Положим, из двух с лишком тысяч столпившихся у северной заставы искателей едва ли набралось бы и две сотни таких, которые в самом деле знали, чего хотят и на что идут. Двадцать из этих двухсот готовы были на все. Но и двадцати хватило бы, чтобы заразить неистовством неустойчивую толпу… когда бы не дока, который усыплял журчащими речами обе стороны.

Шныряя между искателями, Золотинка видела, что достаточно было ничтожного повода, может быть, вскрика, чтобы расшумевшийся народ опрокинул рогатки и смешал жидкую цепь лучников… Но одна Золотинка, как видно, во всей толпе и знала, что время уходит и час от часу нужно ожидать на смену оробевшим лучникам полк конной надворной стражи во главе с Замором.

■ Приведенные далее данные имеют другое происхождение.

(* ===== verification/SessionId.v ===== *)
(** * SessionId: [Util.createSessionId] ([src/server/lib/Util.js])

    The server names a new session by five characters drawn with
    [Math.random()] from a 62-character alphabet.  The random source is a
    parameter: [rand i] is the double returned by the [i]-th call of
    [Math.random()], which ECMAScript places in [[0, 1)].  The product
    [Math.random() * characters.length] is the rounded double product of
    the prelude ([js_mul_int]), and [Math.floor] its integer part; the
    rounding matters (see [draw_rounds_up]).  The same file models the
    route pattern
    [/:sessionId([A-Za-z0-9]{5})] of [src/server/lib/Server.js] and the
    client's [sessionId.length === 5] test, which both decide whether a
    path names a session, and the express app of the [Server]
    constructor ([http_get]): static files first, then the page route,
    which the non-strict router also matches with a trailing ['/']. *)

From stdpp Require Import base list.
From Stdlib Require Import String Ascii ZArith Lia.
From S2P Require Import Prelude.

Local Open Scope nat_scope.

Module SessionId.

Definition characters : string :=
  "ABCDEFGHIJKLMNOPQRSTUVWXYZabcdefghijklmnopqrstuvwxyz0123456789".

(** [characters[k]] appended to a string: JavaScript appends the text
    ["undefined"] when [k] is outside the string. *)
Definition char_at (k : Z) : string :=
  if (0 <=? k)%Z then
    match String.get (Z.to_nat k) characters with
    | Some c => String c EmptyString
    | None => "undefined"
    end
  else "undefined".

(** [Math.floor(Math.random() * characters.length)] for the [i]-th draw. *)
Definition draw (rand : nat -> double) (i : nat) : Z :=
  js_floor (js_mul_int (rand i) (Z.of_nat (String.length characters))).

(** The loop [for (let i = 0; i < length; i++) result += characters[...]],
    with [i] the index of the next draw. *)
Fixpoint createSessionId_loop (rand : nat -> double) (i n : nat) (result : string)
    : string :=
  match n with
  | O => result
  | S n' => createSessionId_loop rand (S i) n' (String.append result (char_at (draw rand i)))
  end.

Definition createSessionId (rand : nat -> double) (length : nat) : string :=
  createSessionId_loop rand 0 length "".

(** The default [length = 5] of [createSessionId(length = 5)]. *)
Definition createSessionId_default (rand : nat -> double) : string :=
  createSessionId rand 5.

(** The character class [[A-Za-z0-9]]. *)
Definition is_alnum (c : ascii) : bool :=
  let n := nat_of_ascii c in
  ((65 <=? n) && (n <=? 90)) || ((97 <=? n) && (n <=? 122)) || ((48 <=? n) && (n <=? 57)).

(** The express route [/:sessionId([A-Za-z0-9]{5})]: exactly five
    characters of the class. *)
Definition route_matches (s : string) : bool :=
  (String.length s =? 5) && forallb is_alnum (list_ascii_of_string s).

(** The client's test [sessionId.length === 5] on the path. *)
Definition client_is_join_path (s : string) : bool := String.length s =? 5.

(** ** The express app of the [Server] constructor *)

(** The answer to a [GET] of a path. *)
Inductive Response : Type :=
  | StaticFile (path : string)   (** [express.static(public)] *)
  | IndexPage                    (** [res.sendFile(public/index.html)] *)
  | NotFound.                    (** express's final 404 handler *)

(** The path without its last character when that is a ['/']. *)
Definition drop_trailing_slash (s : string) : option string :=
  match list_ascii_of_string s with
  | [] => None
  | cs => if Ascii.eqb (List.last cs "a"%char) "/"%char
          then Some (string_of_list_ascii (removelast cs)) else None
  end.

(** [this.app.use(express.static(...))] then
    [this.app.get('/:sessionId([A-Za-z0-9]{5})', ...)].  The static
    middleware answers the paths of the files under [public] (the
    parameter [is_static]); the router, non-strict by default, also
    accepts the route with one trailing ['/']. *)
Definition http_get (is_static : string -> bool) (path : string) : Response :=
  if is_static path then StaticFile path
  else
    match path with
    | String "/"%char seg =>
        if route_matches seg then IndexPage
        else match drop_trailing_slash seg with
             | Some seg' => if route_matches seg' then IndexPage else NotFound
             | None => NotFound
             end
    | _ => NotFound
    end.

(** Two values of [Math.random()]: [0.5], for which [0.5 * 62 = 31] and
    [characters[31]] is ["f"]; and the double [edge = m / 2 ^ 52] with
    [m = (2 ^ 55 - 1) / 31], whose exact product by 62 is [16 - 2 ^ -51]
    but whose double product rounds to [16]. *)
Definition half : double := mkDouble 1 (-1).
Definition edge : double := mkDouble 1162219258676257 (-52).

(** ** Lemmas *)

Lemma characters_length : String.length characters = 62.
Proof. reflexivity. Qed.

(** A draw from a double in [[0, 1)] lands in [[0, 62)]: the rounded
    product never reaches 62. *)
Lemma draw_range (rand : nat -> double) i :
  double_ok (rand i) -> double_lt_1 (rand i) -> (0 <= draw rand i < 62)%Z.
Proof.
  unfold draw, double_ok, double_lt_1, js_floor, js_mul_int. rewrite characters_length.
  change (Z.of_nat 62) with 62%Z. destruct (rand i) as [m e]; cbn [dmant dexp].
  intros [[Hm0 Hm] He]. destruct (Z.leb_spec 0 e) as [He0|He0]; intros Hlt.
  { assert (H1 : (1 <= 2 ^ e)%Z) by (pose proof (Z.pow_pos_nonneg 2 e); lia).
    assert (m = 0)%Z as -> by (set (t := (2 ^ e)%Z) in *; nia).
    replace (round_shift (62 * 0) (Z.max 0 (Z.log2 (62 * 0) - 52))) with 0%Z by reflexivity.
    case_match; [lia|]. rewrite Z.div_0_l; [lia|].
    apply Z.pow_nonzero; lia. }
  set (k := (- e)%Z) in *. assert (Hk : (0 < k)%Z) by lia.
  set (p := (62 * m)%Z). assert (Hpn : (0 <= p < 62 * 2 ^ k)%Z) by (unfold p; lia).
  assert (Hp59 : (p < 2 ^ 59)%Z) by (unfold p; change (2 ^ 59)%Z with (64 * 2 ^ 53)%Z; lia).
  assert (Hs6 : (Z.log2 p - 52 <= 6)%Z).
  { destruct (Z.lt_ge_cases 0 p) as [Hp0|Hp0].
    - assert (Z.log2 p < 59)%Z by (apply Z.log2_lt_pow2; lia). lia.
    - rewrite Z.log2_nonpos by lia. lia. }
  set (s := Z.max 0 (Z.log2 p - 52)).
  assert (Hs : (0 <= s <= 6)%Z) by lia.
  destruct (Z.eq_dec s 0) as [Hs0|Hs0].
  - rewrite Hs0, round_shift_0, Z.add_0_r. destruct (Z.leb_spec 0 e); [lia|].
    fold k. assert (H2 : (0 < 2 ^ k)%Z) by (apply Z.pow_pos_nonneg; lia).
    split; [apply Z.div_pos; lia|]. apply Z.div_lt_upper_bound; lia.
  - assert (Hp53 : (2 ^ 53 <= p)%Z).
    { destruct (Z.lt_ge_cases 0 p) as [Hp0|Hp0].
      - apply Z.log2_le_pow2; lia.
      - exfalso. unfold s in Hs0. rewrite Z.log2_nonpos in Hs0 by lia. lia. }
    assert (Hk48 : (48 <= k)%Z).
    { destruct (Z.lt_ge_cases k 48) as [Hk'|]; [exfalso|done].
      assert (2 ^ k <= 2 ^ 47)%Z by (apply Z.pow_le_mono_r; lia).
      change (2 ^ 53)%Z with (64 * 2 ^ 47)%Z in Hp53. unfold p in Hp53. lia. }
    assert (Hks : (2 ^ k = 2 ^ (k - s) * 2 ^ s)%Z)
      by (rewrite <- Z.pow_add_r by lia; f_equal; lia).
    assert (H2s : (2 ^ s <= 64)%Z) by (change 64%Z with (2 ^ 6)%Z; apply Z.pow_le_mono_r; lia).
    assert (H2ks : (0 < 2 ^ (k - s))%Z) by (apply Z.pow_pos_nonneg; lia).
    assert (HR : (round_shift p s <= 62 * 2 ^ (k - s) - 1)%Z).
    { apply round_shift_lt; [lia|]. unfold p. nia. }
    pose proof (round_shift_nonneg p s ltac:(unfold p; lia) ltac:(lia)) as HR0.
    destruct (Z.leb_spec 0 (e + s)); [lia|].
    replace (- (e + s))%Z with (k - s)%Z by lia.
    split; [apply Z.div_pos; lia|]. apply Z.div_lt_upper_bound; lia.
Qed.

Lemma characters_alnum (k : nat) :
  k < 62 -> exists c, String.get k characters = Some c /\ is_alnum c = true.
Proof.
  intros Hk.
  assert (Hall : forallb (fun k => match String.get k characters with
                                   | Some c => is_alnum c | None => false end)
                         (seq 0 62) = true) by (vm_compute; reflexivity).
  rewrite forallb_forall in Hall. specialize (Hall k).
  rewrite in_seq in Hall. specialize (Hall ltac:(lia)).
  destruct (String.get k characters) as [c|]; [eauto|done].
Qed.

Lemma char_at_alnum (k : Z) :
  (0 <= k < 62)%Z -> exists c, char_at k = String c EmptyString /\ is_alnum c = true.
Proof.
  intros Hk. unfold char_at. destruct (Z.leb_spec 0 k); [|lia].
  destruct (characters_alnum (Z.to_nat k) ltac:(lia)) as (c & -> & Hc). eauto.
Qed.

Lemma list_ascii_of_string_append s1 s2 :
  list_ascii_of_string (String.append s1 s2) =
  list_ascii_of_string s1 ++ list_ascii_of_string s2.
Proof. induction s1 as [|c s1 IH]; simpl; [done|]. by rewrite IH. Qed.

Lemma length_append s1 s2 :
  String.length (String.append s1 s2) = String.length s1 + String.length s2.
Proof. induction s1 as [|c s1 IH]; simpl; [done|]. by rewrite IH. Qed.

(** The loop invariant: each round appends one alphanumeric character. *)
Lemma createSessionId_loop_spec (rand : nat -> double) i n result :
  (forall j, double_ok (rand j) /\ double_lt_1 (rand j)) ->
  String.length (createSessionId_loop rand i n result) = String.length result + n /\
  forallb is_alnum (list_ascii_of_string (createSessionId_loop rand i n result)) =
  forallb is_alnum (list_ascii_of_string result).
Proof.
  intros Hr. revert i result. induction n as [|n IH]; intros i result; simpl.
  - split; [lia|done].
  - destruct (Hr i) as [Hok Hlt1].
    destruct (char_at_alnum (draw rand i) (draw_range rand i Hok Hlt1)) as (c & Hc & Hal).
    destruct (IH (S i) (String.append result (char_at (draw rand i)))) as [IHl IHa].
    rewrite IHl, IHa, Hc, length_append, list_ascii_of_string_append, forallb_app.
    simpl. rewrite Hal. split; [lia|]. by rewrite andb_true_r.
Qed.

(** The path of a session with one trailing ['/'] loses it. *)
Lemma drop_trailing_slash_app s : drop_trailing_slash (String.append s "/") = Some s.
Proof.
  unfold drop_trailing_slash. rewrite list_ascii_of_string_append. cbn [list_ascii_of_string].
  destruct (list_ascii_of_string s ++ ["/"%char]) as [|c cs] eqn:E;
    [by destruct (list_ascii_of_string s)|].
  rewrite <- E, List.last_last, removelast_last, string_of_list_ascii_of_string. done.
Qed.

(** C11: every identifier [createSessionId()] generates, whatever the
    doubles [Math.random()] returns in [[0, 1)], has exactly five
    characters from [[A-Za-z0-9]]: it matches the server's page route
    and passes the client's [length === 5] test, so a shared link always
    reaches the join path. *)
Theorem createSessionId_matches_route (rand : nat -> double) :
  (forall j, double_ok (rand j) /\ double_lt_1 (rand j)) ->
  route_matches (createSessionId_default rand) = true /\
  client_is_join_path (createSessionId_default rand) = true.
Proof.
  intros Hr. destruct (createSessionId_loop_spec rand 0 5 "" Hr) as [Hl Ha].
  unfold route_matches, client_is_join_path, createSessionId_default, createSessionId.
  rewrite Hl, Ha. done.
Qed.

(** The double rounding of [Math.random() * 62] is observable: at [edge]
    the exact product has integer part 15, the double product 16. *)
Lemma draw_rounds_up :
  double_ok edge /\ double_lt_1 edge /\
  (62 * dmant edge / 2 ^ (- dexp edge) = 15)%Z /\ draw (fun _ => edge) 0 = 16%Z.
Proof. vm_compute. repeat split; discriminate || reflexivity. Qed.

Lemma createSessionId_matches_route_witness :
  (forall j, double_ok ((fun _ : nat => half) j) /\ double_lt_1 ((fun _ : nat => half) j)) /\
  route_matches (createSessionId_default (fun _ => half)) = true /\
  createSessionId_default (fun _ => half) = "fffff"%string.
Proof.
  assert (H : forall j, double_ok ((fun _ : nat => half) j) /\ double_lt_1 ((fun _ : nat => half) j))
    by (intros j; vm_compute; repeat split; discriminate).
  split; [exact H|]. split; [apply (createSessionId_matches_route _ H)|].
  vm_compute. reflexivity.
Defined.

End SessionId.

— Вы не то говорите, — не выдержала она вдруг. Не сказала — брякнула: запнувшись на полуслове, дока смерил взглядом чумазого пацаненка так, словно увидел у себя под ногами заговорившую лягушку. Но Золотинка, хоть и поняла, что занесло ее сгоряча на неверную дорожку, не смогла остановиться. — Лучников нужно увлечь во дворец. Потому что они и сами туда рвутся, понимаете? Поневоле они здесь стоят и совсем не враги нам, — продолжала она, понизив голос почти до шепота, словно надеялась таким образом уберечь потрясенный разум доки от непосильных впечатлений. — А вы так говорите, так бережно с ними обращаетесь — они же видят. Они чувствуют, что их хотят обмануть, заласкать до обмана. Нужно переменить тон…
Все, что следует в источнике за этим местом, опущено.